§ **WORK INSTRUCTIONS**:
Every line in the records below between the one holding "(* ===== verification/Deliver.v ===== *)" and the one holding "(** Both halves. *)", inclusive, is to be set down exactly; all other lines are to be left out.

§ **Collected data**:
· · · · · · ·

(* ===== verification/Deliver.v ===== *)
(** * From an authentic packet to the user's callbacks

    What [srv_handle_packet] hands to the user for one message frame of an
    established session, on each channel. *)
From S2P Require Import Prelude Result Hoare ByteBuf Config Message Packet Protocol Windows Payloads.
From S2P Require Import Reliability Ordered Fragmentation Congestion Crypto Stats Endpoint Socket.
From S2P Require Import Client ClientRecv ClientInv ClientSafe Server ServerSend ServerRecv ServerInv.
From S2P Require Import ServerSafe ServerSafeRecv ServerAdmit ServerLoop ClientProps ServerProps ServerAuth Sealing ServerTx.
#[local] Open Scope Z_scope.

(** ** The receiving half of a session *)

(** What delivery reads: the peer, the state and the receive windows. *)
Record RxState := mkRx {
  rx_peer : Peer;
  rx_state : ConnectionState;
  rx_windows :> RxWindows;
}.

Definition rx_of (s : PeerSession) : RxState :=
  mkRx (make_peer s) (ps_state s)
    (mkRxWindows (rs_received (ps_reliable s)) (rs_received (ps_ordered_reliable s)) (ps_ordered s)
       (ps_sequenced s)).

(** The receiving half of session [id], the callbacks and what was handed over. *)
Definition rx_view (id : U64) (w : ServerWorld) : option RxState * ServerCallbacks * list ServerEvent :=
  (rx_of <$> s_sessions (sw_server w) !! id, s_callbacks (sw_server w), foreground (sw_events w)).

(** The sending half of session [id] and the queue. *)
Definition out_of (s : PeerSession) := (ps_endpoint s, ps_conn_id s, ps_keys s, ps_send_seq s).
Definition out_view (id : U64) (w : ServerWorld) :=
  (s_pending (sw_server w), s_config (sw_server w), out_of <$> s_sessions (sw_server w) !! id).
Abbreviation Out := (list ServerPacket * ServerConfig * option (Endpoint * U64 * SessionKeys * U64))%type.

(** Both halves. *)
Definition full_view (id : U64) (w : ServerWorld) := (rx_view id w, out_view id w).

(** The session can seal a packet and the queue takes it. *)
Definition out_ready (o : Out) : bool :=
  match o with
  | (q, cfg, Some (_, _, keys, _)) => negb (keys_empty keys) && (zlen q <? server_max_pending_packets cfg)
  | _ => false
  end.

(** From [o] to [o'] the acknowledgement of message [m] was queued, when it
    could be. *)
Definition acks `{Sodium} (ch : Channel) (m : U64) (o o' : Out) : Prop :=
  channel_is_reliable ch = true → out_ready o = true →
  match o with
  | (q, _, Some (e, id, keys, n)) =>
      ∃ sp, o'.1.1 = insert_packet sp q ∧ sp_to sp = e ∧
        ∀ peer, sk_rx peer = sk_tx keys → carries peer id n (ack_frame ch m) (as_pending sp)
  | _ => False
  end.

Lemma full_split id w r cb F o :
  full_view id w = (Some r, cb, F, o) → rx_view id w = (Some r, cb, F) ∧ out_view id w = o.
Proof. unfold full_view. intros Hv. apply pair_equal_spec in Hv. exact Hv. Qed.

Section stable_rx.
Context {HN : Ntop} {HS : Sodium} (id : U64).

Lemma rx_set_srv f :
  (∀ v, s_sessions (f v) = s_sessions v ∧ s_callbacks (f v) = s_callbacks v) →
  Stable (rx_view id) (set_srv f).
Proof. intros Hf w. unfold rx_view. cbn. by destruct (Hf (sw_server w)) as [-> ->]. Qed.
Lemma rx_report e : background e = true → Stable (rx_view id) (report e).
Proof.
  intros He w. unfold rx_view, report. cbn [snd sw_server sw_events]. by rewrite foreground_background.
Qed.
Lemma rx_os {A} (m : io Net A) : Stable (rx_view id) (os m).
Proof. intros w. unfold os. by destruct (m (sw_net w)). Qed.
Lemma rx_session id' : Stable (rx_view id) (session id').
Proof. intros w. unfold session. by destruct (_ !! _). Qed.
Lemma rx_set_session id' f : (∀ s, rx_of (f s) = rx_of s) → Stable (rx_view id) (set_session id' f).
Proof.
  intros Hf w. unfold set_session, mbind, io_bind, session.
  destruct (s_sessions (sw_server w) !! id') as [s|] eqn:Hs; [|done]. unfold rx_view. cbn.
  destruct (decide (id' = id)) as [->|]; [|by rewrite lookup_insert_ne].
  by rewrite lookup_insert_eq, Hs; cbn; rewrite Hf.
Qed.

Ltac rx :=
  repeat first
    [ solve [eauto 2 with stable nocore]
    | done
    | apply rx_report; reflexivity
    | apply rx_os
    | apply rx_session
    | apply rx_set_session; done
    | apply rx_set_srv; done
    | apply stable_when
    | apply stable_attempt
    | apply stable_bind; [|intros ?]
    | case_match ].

· · · · · · ·

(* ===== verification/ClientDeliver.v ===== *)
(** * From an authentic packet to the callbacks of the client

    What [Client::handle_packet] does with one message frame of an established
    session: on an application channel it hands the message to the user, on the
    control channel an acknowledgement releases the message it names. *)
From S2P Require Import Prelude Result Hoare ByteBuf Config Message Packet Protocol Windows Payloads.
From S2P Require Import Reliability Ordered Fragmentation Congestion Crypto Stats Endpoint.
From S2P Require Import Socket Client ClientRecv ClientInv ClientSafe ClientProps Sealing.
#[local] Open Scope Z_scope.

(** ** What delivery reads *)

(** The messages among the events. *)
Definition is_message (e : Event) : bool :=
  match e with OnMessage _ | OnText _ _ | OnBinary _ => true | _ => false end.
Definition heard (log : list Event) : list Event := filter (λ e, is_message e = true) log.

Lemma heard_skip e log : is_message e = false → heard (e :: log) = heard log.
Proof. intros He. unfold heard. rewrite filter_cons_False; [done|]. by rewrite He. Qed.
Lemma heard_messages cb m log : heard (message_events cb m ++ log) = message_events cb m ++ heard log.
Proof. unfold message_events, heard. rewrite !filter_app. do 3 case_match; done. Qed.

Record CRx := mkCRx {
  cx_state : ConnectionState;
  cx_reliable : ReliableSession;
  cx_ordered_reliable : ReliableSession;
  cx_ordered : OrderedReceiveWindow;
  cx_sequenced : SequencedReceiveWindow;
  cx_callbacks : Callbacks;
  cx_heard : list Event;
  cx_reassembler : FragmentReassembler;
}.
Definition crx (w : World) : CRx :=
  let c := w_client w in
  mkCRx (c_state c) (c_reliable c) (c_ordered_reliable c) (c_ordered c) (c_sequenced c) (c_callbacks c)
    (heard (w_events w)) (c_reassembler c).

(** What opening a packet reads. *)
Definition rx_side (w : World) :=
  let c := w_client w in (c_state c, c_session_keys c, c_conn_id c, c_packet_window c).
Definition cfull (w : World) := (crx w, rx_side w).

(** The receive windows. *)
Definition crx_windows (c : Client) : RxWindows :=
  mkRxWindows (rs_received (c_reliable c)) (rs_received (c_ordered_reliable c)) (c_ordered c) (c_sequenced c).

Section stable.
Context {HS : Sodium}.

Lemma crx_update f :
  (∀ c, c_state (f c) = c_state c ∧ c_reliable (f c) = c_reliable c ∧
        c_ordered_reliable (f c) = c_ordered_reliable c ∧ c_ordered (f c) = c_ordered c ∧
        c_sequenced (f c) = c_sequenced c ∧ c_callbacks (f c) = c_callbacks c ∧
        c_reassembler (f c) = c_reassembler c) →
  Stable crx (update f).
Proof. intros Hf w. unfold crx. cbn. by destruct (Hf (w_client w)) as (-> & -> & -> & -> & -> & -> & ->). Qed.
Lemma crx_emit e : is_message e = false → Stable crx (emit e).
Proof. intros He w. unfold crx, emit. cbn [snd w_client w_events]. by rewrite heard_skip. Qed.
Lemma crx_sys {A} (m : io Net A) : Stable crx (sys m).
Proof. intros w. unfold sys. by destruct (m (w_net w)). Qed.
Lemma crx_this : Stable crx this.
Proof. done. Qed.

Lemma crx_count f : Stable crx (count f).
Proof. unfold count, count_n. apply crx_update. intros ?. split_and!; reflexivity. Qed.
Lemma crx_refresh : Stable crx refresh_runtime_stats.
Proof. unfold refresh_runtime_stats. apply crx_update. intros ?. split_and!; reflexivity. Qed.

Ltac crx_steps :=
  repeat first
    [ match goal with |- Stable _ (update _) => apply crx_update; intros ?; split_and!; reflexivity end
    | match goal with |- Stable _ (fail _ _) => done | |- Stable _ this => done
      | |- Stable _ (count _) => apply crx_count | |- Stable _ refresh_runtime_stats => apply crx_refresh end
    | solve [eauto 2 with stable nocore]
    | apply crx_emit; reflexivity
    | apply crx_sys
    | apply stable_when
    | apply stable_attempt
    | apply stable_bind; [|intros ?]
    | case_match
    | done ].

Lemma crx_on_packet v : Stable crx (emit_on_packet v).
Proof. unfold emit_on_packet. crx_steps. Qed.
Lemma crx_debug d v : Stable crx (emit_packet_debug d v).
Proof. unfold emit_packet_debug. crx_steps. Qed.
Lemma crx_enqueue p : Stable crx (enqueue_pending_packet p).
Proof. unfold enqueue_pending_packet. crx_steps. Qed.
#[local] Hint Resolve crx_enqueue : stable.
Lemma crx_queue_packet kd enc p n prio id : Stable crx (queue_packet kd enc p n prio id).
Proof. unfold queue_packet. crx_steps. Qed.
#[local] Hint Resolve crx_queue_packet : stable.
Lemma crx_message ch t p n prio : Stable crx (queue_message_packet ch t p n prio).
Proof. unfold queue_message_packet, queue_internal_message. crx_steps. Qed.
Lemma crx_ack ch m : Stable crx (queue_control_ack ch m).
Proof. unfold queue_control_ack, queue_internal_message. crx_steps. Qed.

· · · · · · ·

§ **ANSWER**:
(* ===== verification/Deliver.v ===== *)
(** * From an authentic packet to the user's callbacks

    What [srv_handle_packet] hands to the user for one message frame of an
    established session, on each channel. *)
From S2P Require Import Prelude Result Hoare ByteBuf Config Message Packet Protocol Windows Payloads.
From S2P Require Import Reliability Ordered Fragmentation Congestion Crypto Stats Endpoint Socket.
From S2P Require Import Client ClientRecv ClientInv ClientSafe Server ServerSend ServerRecv ServerInv.
From S2P Require Import ServerSafe ServerSafeRecv ServerAdmit ServerLoop ClientProps ServerProps ServerAuth Sealing ServerTx.
#[local] Open Scope Z_scope.

(** ** The receiving half of a session *)

(** What delivery reads: the peer, the state and the receive windows. *)
Record RxState := mkRx {
  rx_peer : Peer;
  rx_state : ConnectionState;
  rx_windows :> RxWindows;
}.

Definition rx_of (s : PeerSession) : RxState :=
  mkRx (make_peer s) (ps_state s)
    (mkRxWindows (rs_received (ps_reliable s)) (rs_received (ps_ordered_reliable s)) (ps_ordered s)
       (ps_sequenced s)).

(** The receiving half of session [id], the callbacks and what was handed over. *)
Definition rx_view (id : U64) (w : ServerWorld) : option RxState * ServerCallbacks * list ServerEvent :=
  (rx_of <$> s_sessions (sw_server w) !! id, s_callbacks (sw_server w), foreground (sw_events w)).

(** The sending half of session [id] and the queue. *)
Definition out_of (s : PeerSession) := (ps_endpoint s, ps_conn_id s, ps_keys s, ps_send_seq s).
Definition out_view (id : U64) (w : ServerWorld) :=
  (s_pending (sw_server w), s_config (sw_server w), out_of <$> s_sessions (sw_server w) !! id).
Abbreviation Out := (list ServerPacket * ServerConfig * option (Endpoint * U64 * SessionKeys * U64))%type.

(** Both halves. *)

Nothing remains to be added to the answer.